[ACTION ITEM] Your task is to transcribe, without alteration, the lines from the top of the material below through the line bearing "Date_parse now p ∧", inclusive.

[DATA IN THIS EXERCISE]
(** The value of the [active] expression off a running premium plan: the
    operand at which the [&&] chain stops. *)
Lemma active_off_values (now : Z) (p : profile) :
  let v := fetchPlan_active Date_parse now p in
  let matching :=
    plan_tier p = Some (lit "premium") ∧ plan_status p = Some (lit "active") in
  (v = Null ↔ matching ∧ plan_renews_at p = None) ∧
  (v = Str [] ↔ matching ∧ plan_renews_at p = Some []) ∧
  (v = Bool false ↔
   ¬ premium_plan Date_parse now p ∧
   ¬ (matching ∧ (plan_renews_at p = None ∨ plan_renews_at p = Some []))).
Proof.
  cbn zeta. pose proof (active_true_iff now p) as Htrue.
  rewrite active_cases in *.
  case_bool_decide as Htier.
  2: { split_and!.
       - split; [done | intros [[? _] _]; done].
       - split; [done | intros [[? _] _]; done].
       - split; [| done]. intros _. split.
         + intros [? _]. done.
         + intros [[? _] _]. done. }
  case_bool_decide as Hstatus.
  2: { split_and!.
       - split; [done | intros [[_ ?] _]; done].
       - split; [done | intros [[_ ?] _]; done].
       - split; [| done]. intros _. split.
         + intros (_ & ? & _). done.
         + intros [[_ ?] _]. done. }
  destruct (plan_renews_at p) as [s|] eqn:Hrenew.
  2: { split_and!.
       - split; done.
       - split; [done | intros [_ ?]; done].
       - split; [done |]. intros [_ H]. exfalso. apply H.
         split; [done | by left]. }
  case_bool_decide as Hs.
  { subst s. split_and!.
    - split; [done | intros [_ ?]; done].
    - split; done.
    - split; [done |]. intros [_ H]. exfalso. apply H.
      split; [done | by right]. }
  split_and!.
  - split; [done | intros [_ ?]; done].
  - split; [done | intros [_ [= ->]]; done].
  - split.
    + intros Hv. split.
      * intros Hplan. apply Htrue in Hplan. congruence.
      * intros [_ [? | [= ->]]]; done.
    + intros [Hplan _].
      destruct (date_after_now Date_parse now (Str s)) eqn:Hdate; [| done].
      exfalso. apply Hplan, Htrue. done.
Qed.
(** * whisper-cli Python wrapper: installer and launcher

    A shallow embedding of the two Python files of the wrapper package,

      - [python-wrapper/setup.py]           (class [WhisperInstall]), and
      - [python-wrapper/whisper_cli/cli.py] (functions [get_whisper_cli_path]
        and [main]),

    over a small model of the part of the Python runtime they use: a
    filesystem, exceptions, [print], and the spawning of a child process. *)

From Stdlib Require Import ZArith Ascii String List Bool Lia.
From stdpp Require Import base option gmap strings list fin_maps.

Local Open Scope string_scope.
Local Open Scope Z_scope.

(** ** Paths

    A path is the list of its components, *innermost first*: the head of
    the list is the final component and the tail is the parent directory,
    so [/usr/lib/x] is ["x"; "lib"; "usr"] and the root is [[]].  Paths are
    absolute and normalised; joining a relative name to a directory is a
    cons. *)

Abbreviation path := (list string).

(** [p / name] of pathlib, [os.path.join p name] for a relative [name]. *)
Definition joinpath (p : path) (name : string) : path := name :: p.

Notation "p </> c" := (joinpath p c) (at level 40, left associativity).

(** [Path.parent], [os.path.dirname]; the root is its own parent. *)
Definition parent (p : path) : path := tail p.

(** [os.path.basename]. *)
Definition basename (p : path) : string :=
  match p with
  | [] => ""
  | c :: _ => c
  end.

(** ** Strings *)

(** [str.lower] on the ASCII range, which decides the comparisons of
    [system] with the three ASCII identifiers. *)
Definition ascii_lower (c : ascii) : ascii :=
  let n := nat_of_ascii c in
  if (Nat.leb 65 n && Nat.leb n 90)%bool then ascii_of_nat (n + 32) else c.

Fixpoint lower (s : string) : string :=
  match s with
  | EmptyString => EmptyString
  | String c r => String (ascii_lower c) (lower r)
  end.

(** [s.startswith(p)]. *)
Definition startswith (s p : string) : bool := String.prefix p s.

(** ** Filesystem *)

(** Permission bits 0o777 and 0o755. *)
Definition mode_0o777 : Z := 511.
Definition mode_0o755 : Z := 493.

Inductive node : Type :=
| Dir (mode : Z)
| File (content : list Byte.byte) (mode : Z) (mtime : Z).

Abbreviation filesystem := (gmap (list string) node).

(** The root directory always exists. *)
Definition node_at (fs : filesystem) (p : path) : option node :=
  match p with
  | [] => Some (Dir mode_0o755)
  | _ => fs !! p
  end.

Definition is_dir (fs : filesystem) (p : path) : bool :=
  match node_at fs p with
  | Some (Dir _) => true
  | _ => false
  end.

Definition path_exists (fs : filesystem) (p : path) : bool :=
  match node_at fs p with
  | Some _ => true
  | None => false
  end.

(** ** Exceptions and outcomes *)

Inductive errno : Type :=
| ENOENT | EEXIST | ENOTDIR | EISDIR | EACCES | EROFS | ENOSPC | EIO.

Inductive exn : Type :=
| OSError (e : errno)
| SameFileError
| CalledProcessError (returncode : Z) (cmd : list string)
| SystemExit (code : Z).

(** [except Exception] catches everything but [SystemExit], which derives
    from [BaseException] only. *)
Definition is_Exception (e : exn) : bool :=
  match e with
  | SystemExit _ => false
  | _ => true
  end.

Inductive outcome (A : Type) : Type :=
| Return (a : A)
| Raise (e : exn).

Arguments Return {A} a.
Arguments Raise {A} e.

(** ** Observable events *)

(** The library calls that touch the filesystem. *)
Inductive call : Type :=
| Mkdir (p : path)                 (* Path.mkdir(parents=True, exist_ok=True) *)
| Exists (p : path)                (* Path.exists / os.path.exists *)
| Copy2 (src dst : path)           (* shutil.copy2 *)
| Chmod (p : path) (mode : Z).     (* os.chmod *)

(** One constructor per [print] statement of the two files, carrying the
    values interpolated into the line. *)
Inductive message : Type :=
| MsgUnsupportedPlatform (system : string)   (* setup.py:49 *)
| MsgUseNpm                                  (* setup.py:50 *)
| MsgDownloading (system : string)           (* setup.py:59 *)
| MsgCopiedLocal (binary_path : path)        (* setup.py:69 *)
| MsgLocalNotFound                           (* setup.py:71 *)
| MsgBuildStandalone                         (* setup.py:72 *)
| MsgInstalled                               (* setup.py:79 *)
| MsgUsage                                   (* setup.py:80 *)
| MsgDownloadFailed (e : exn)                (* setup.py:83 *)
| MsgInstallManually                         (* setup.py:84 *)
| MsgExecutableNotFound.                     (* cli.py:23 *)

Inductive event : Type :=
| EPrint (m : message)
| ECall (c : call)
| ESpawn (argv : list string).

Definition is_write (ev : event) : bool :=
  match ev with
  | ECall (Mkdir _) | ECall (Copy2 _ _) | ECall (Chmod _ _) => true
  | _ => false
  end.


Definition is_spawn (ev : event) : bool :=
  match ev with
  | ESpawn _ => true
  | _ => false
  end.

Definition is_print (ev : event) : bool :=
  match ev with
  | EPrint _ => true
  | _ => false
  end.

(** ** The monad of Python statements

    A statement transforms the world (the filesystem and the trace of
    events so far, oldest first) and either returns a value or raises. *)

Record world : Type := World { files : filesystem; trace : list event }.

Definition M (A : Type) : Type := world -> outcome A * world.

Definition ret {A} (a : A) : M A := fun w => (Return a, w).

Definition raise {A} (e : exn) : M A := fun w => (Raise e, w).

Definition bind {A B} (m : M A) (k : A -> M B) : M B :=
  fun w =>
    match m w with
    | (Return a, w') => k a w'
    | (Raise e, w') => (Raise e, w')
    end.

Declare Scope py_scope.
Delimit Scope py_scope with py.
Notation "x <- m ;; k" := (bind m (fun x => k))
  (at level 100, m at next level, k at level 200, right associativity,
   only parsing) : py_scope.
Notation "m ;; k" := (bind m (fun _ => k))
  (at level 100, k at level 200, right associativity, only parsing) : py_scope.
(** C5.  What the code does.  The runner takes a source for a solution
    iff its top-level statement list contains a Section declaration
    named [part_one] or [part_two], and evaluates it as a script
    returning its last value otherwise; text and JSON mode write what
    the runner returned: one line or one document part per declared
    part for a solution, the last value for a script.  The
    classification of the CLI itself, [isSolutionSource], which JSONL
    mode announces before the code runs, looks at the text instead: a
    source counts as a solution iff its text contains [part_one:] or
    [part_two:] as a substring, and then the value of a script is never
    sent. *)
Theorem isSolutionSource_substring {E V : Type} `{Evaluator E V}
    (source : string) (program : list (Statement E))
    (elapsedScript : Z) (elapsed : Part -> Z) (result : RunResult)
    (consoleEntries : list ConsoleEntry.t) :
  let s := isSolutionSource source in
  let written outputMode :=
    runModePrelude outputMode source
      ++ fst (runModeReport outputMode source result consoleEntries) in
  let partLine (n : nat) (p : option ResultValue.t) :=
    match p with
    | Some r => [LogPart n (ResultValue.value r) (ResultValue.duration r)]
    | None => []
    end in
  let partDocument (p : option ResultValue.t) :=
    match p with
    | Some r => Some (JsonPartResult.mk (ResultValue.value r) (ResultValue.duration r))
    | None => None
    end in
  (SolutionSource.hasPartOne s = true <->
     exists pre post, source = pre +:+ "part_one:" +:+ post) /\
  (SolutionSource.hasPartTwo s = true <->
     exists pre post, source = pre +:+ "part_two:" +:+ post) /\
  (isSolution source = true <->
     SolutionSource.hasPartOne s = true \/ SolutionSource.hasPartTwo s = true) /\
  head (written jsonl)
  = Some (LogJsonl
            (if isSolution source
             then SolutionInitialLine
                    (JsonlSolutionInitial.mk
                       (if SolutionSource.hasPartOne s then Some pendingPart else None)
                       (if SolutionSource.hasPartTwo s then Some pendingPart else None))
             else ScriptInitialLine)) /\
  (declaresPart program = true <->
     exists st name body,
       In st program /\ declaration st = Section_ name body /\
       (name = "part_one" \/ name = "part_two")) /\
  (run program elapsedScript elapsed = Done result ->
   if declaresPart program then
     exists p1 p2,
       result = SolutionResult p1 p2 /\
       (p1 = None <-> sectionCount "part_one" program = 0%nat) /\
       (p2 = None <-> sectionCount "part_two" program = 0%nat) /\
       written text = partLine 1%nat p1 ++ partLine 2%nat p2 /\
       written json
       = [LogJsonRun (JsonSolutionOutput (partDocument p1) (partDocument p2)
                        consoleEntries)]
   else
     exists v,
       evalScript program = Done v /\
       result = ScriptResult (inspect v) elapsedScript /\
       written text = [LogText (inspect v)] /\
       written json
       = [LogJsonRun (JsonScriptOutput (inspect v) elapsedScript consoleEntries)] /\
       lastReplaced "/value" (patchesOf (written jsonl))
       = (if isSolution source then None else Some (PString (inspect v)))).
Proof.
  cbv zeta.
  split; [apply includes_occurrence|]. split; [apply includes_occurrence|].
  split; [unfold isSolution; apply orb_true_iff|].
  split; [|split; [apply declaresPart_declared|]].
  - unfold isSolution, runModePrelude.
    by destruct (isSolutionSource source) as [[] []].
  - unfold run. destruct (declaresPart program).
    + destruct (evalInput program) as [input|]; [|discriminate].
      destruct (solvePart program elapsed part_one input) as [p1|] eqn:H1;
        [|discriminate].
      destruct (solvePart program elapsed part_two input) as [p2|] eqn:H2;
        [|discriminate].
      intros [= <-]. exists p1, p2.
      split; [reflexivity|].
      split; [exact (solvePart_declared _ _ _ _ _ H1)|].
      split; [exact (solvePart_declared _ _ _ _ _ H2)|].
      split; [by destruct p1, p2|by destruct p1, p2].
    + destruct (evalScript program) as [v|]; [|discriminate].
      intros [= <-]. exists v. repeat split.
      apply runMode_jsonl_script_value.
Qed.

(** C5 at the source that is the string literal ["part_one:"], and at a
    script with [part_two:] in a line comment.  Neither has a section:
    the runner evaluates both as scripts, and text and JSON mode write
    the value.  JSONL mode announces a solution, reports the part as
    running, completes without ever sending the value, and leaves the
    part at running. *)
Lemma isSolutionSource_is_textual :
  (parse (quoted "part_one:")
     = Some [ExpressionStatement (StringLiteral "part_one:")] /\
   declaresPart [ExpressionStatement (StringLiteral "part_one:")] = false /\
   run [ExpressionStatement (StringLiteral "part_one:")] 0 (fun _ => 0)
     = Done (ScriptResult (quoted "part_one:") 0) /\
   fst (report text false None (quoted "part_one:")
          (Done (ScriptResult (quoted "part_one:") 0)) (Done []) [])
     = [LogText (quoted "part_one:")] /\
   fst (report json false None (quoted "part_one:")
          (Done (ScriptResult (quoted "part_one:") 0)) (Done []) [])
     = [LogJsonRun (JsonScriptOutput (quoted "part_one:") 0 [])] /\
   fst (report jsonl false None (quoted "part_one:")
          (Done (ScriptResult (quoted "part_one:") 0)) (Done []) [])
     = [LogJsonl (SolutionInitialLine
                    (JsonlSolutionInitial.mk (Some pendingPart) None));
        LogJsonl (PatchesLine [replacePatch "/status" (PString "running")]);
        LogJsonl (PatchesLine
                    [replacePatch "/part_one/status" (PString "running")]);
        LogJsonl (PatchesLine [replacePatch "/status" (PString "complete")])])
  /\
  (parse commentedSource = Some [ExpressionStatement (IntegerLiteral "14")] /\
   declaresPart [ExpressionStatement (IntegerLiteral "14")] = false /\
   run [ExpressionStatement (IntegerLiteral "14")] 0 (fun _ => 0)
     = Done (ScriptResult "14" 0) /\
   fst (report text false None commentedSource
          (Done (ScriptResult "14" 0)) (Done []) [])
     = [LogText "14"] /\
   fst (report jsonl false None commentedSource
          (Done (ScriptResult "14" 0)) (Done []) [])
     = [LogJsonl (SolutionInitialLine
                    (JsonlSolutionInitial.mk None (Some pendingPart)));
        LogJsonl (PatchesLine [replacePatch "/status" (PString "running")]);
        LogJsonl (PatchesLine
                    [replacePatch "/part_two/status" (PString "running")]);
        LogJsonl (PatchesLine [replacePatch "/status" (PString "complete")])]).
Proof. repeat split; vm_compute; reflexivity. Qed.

[OUTPUT FOR THIS EXERCISE]
(** The value of the [active] expression off a running premium plan: the
    operand at which the [&&] chain stops. *)
Lemma active_off_values (now : Z) (p : profile) :
  let v := fetchPlan_active Date_parse now p in
  let matching :=
    plan_tier p = Some (lit "premium") ∧ plan_status p = Some (lit "active") in
  (v = Null ↔ matching ∧ plan_renews_at p = None) ∧
  (v = Str [] ↔ matching ∧ plan_renews_at p = Some []) ∧
  (v = Bool false ↔
   ¬ premium_plan Date_parse now p ∧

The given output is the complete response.